### Work to be completed
Restate the full set of records exactly, without adding or dropping a word.

### Information
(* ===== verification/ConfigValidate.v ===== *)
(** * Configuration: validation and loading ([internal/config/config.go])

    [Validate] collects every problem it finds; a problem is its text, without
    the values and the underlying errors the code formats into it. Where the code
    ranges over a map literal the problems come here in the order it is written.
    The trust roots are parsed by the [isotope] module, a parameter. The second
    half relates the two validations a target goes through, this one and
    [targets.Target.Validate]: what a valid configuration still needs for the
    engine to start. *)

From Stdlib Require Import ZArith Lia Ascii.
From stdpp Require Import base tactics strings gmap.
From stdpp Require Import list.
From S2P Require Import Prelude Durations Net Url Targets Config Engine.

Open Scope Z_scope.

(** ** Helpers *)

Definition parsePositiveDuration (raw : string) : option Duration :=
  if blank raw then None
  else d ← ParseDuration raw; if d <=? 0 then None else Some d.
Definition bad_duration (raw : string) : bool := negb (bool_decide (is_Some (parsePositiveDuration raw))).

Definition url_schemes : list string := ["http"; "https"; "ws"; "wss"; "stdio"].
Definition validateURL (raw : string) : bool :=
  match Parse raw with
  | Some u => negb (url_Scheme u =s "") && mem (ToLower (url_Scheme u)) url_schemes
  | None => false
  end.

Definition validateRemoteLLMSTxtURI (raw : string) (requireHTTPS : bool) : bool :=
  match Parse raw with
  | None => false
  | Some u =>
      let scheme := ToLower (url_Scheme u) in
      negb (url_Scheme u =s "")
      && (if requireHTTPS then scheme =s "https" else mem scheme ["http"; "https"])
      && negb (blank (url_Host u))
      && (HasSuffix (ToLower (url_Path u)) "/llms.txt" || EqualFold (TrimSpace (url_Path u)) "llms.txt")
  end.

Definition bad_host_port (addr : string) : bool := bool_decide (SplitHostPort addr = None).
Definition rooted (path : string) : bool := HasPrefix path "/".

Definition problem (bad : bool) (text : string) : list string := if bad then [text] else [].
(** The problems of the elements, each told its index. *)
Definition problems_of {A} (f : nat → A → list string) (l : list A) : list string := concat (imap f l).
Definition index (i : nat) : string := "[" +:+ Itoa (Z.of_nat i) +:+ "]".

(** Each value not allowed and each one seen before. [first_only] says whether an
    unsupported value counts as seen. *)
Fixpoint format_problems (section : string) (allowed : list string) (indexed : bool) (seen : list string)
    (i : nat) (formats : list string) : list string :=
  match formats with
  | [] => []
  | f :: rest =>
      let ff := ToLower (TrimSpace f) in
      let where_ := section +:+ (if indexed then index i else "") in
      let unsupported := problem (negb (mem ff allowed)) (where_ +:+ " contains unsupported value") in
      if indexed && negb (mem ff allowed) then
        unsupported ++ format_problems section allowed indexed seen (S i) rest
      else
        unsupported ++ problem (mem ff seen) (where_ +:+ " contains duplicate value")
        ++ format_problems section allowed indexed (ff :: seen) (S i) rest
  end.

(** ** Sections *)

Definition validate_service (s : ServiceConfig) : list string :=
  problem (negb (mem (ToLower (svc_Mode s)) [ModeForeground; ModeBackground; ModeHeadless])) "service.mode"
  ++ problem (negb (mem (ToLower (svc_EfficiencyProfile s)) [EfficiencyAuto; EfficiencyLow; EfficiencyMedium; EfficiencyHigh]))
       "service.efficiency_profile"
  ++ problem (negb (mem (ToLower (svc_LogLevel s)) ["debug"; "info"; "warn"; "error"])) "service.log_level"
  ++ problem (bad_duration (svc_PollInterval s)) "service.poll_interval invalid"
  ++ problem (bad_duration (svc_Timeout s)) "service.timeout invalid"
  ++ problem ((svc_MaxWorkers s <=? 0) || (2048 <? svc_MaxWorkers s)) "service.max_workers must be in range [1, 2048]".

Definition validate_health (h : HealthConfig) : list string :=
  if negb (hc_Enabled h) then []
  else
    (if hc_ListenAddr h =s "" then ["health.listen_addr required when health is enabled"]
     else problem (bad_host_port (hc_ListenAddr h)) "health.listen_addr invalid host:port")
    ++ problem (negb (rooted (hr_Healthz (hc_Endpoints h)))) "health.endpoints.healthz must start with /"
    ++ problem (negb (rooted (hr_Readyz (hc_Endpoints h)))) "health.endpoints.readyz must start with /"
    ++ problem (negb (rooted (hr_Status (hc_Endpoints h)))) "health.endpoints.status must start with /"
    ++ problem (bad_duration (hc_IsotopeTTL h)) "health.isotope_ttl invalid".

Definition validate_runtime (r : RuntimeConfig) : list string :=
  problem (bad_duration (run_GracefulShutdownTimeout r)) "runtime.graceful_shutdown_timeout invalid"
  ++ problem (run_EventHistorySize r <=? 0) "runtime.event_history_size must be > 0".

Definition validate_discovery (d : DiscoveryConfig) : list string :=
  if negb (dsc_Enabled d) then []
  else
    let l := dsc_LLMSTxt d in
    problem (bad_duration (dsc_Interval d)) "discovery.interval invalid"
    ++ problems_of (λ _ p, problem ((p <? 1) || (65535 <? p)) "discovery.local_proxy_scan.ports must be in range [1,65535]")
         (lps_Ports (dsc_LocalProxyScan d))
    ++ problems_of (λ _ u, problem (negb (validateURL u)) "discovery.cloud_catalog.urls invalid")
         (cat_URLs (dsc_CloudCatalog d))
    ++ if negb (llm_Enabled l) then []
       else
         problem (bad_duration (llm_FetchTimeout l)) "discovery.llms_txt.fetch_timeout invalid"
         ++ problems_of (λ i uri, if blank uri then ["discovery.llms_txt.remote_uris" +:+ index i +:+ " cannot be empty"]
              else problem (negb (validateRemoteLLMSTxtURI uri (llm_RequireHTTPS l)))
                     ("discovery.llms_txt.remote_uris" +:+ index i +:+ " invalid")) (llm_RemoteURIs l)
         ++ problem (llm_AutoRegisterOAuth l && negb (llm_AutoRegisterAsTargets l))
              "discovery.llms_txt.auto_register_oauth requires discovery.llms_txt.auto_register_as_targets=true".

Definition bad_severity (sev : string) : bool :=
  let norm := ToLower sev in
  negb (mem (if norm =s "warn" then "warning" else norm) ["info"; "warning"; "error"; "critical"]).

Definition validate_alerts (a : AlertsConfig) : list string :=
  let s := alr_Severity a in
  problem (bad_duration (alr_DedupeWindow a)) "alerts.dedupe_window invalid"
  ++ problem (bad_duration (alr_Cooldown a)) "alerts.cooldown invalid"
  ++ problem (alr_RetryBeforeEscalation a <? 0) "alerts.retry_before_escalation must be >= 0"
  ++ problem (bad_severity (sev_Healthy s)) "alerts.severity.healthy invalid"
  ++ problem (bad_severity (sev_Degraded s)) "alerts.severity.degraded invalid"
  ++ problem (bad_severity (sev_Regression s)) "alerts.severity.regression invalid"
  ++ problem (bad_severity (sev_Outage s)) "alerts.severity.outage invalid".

### Result of this exercise
(* ===== verification/ConfigValidate.v ===== *)
(** * Configuration: validation and loading ([internal/config/config.go])

    [Validate] collects every problem it finds; a problem is its text, without
    the values and the underlying errors the code formats into it. Where the code
    ranges over a map literal the problems come here in the order it is written.
    The trust roots are parsed by the [isotope] module, a parameter. The second
    half relates the two validations a target goes through, this one and
    [targets.Target.Validate]: what a valid configuration still needs for the
    engine to start. *)

From Stdlib Require Import ZArith Lia Ascii.
From stdpp Require Import base tactics strings gmap.
From stdpp Require Import list.
From S2P Require Import Prelude Durations Net Url Targets Config Engine.

Open Scope Z_scope.

(** ** Helpers *)

Definition parsePositiveDuration (raw : string) : option Duration :=
  if blank raw then None
  else d ← ParseDuration raw; if d <=? 0 then None else Some d.
Definition bad_duration (raw : string) : bool := negb (bool_decide (is_Some (parsePositiveDuration raw))).

Definition url_schemes : list string := ["http"; "https"; "ws"; "wss"; "stdio"].
Definition validateURL (raw : string) : bool :=
  match Parse raw with
  | Some u => negb (url_Scheme u =s "") && mem (ToLower (url_Scheme u)) url_schemes
  | None => false
  end.

Definition validateRemoteLLMSTxtURI (raw : string) (requireHTTPS : bool) : bool :=
  match Parse raw with
  | None => false
  | Some u =>
      let scheme := ToLower (url_Scheme u) in
      negb (url_Scheme u =s "")
      && (if requireHTTPS then scheme =s "https" else mem scheme ["http"; "https"])
      && negb (blank (url_Host u))
      && (HasSuffix (ToLower (url_Path u)) "/llms.txt" || EqualFold (TrimSpace (url_Path u)) "llms.txt")
  end.

Definition bad_host_port (addr : string) : bool := bool_decide (SplitHostPort addr = None).
Definition rooted (path : string) : bool := HasPrefix path "/".

Definition problem (bad : bool) (text : string) : list string := if bad then [text] else [].
(** The problems of the elements, each told its index. *)
Definition problems_of {A} (f : nat → A → list string) (l : list A) : list string := concat (imap f l).
Definition index (i : nat) : string := "[" +:+ Itoa (Z.of_nat i) +:+ "]".

(** Each value not allowed and each one seen before. [first_only] says whether an
    unsupported value counts as seen. *)
Fixpoint format_problems (section : string) (allowed : list string) (indexed : bool) (seen : list string)
    (i : nat) (formats : list string) : list string :=
  match formats with
  | [] => []
  | f :: rest =>
      let ff := ToLower (TrimSpace f) in
      let where_ := section +:+ (if indexed then index i else "") in
      let unsupported := problem (negb (mem ff allowed)) (where_ +:+ " contains unsupported value") in
      if indexed && negb (mem ff allowed) then
        unsupported ++ format_problems section allowed indexed seen (S i) rest
      else
        unsupported ++ problem (mem ff seen) (where_ +:+ " contains duplicate value")
        ++ format_problems section allowed indexed (ff :: seen) (S i) rest
  end.

(** ** Sections *)

Definition validate_service (s : ServiceConfig) : list string :=
  problem (negb (mem (ToLower (svc_Mode s)) [ModeForeground; ModeBackground; ModeHeadless])) "service.mode"
  ++ problem (negb (mem (ToLower (svc_EfficiencyProfile s)) [EfficiencyAuto; EfficiencyLow; EfficiencyMedium; EfficiencyHigh]))
       "service.efficiency_profile"
  ++ problem (negb (mem (ToLower (svc_LogLevel s)) ["debug"; "info"; "warn"; "error"])) "service.log_level"
  ++ problem (bad_duration (svc_PollInterval s)) "service.poll_interval invalid"
  ++ problem (bad_duration (svc_Timeout s)) "service.timeout invalid"
  ++ problem ((svc_MaxWorkers s <=? 0) || (2048 <? svc_MaxWorkers s)) "service.max_workers must be in range [1, 2048]".

Definition validate_health (h : HealthConfig) : list string :=
  if negb (hc_Enabled h) then []
  else
    (if hc_ListenAddr h =s "" then ["health.listen_addr required when health is enabled"]
     else problem (bad_host_port (hc_ListenAddr h)) "health.listen_addr invalid host:port")
    ++ problem (negb (rooted (hr_Healthz (hc_Endpoints h)))) "health.endpoints.healthz must start with /"
    ++ problem (negb (rooted (hr_Readyz (hc_Endpoints h)))) "health.endpoints.readyz must start with /"
    ++ problem (negb (rooted (hr_Status (hc_Endpoints h)))) "health.endpoints.status must start with /"
    ++ problem (bad_duration (hc_IsotopeTTL h)) "health.isotope_ttl invalid".

Definition validate_runtime (r : RuntimeConfig) : list string :=
  problem (bad_duration (run_GracefulShutdownTimeout r)) "runtime.graceful_shutdown_timeout invalid"
  ++ problem (run_EventHistorySize r <=? 0) "runtime.event_history_size must be > 0".

Definition validate_discovery (d : DiscoveryConfig) : list string :=
  if negb (dsc_Enabled d) then []
  else
    let l := dsc_LLMSTxt d in
    problem (bad_duration (dsc_Interval d)) "discovery.interval invalid"
    ++ problems_of (λ _ p, problem ((p <? 1) || (65535 <? p)) "discovery.local_proxy_scan.ports must be in range [1,65535]")
         (lps_Ports (dsc_LocalProxyScan d))
    ++ problems_of (λ _ u, problem (negb (validateURL u)) "discovery.cloud_catalog.urls invalid")
         (cat_URLs (dsc_CloudCatalog d))
    ++ if negb (llm_Enabled l) then []
       else
         problem (bad_duration (llm_FetchTimeout l)) "discovery.llms_txt.fetch_timeout invalid"
         ++ problems_of (λ i uri, if blank uri then ["discovery.llms_txt.remote_uris" +:+ index i +:+ " cannot be empty"]
              else problem (negb (validateRemoteLLMSTxtURI uri (llm_RequireHTTPS l)))
                     ("discovery.llms_txt.remote_uris" +:+ index i +:+ " invalid")) (llm_RemoteURIs l)
         ++ problem (llm_AutoRegisterOAuth l && negb (llm_AutoRegisterAsTargets l))
              "discovery.llms_txt.auto_register_oauth requires discovery.llms_txt.auto_register_as_targets=true".

Definition bad_severity (sev : string) : bool :=
  let norm := ToLower sev in
  negb (mem (if norm =s "warn" then "warning" else norm) ["info"; "warning"; "error"; "critical"]).

Definition validate_alerts (a : AlertsConfig) : list string :=
  let s := alr_Severity a in
  problem (bad_duration (alr_DedupeWindow a)) "alerts.dedupe_window invalid"
  ++ problem (bad_duration (alr_Cooldown a)) "alerts.cooldown invalid"
  ++ problem (alr_RetryBeforeEscalation a <? 0) "alerts.retry_before_escalation must be >= 0"
  ++ problem (bad_severity (sev_Healthy s)) "alerts.severity.healthy invalid"
  ++ problem (bad_severity (sev_Degraded s)) "alerts.severity.degraded invalid"
  ++ problem (bad_severity (sev_Regression s)) "alerts.severity.regression invalid"
  ++ problem (bad_severity (sev_Outage s)) "alerts.severity.outage invalid".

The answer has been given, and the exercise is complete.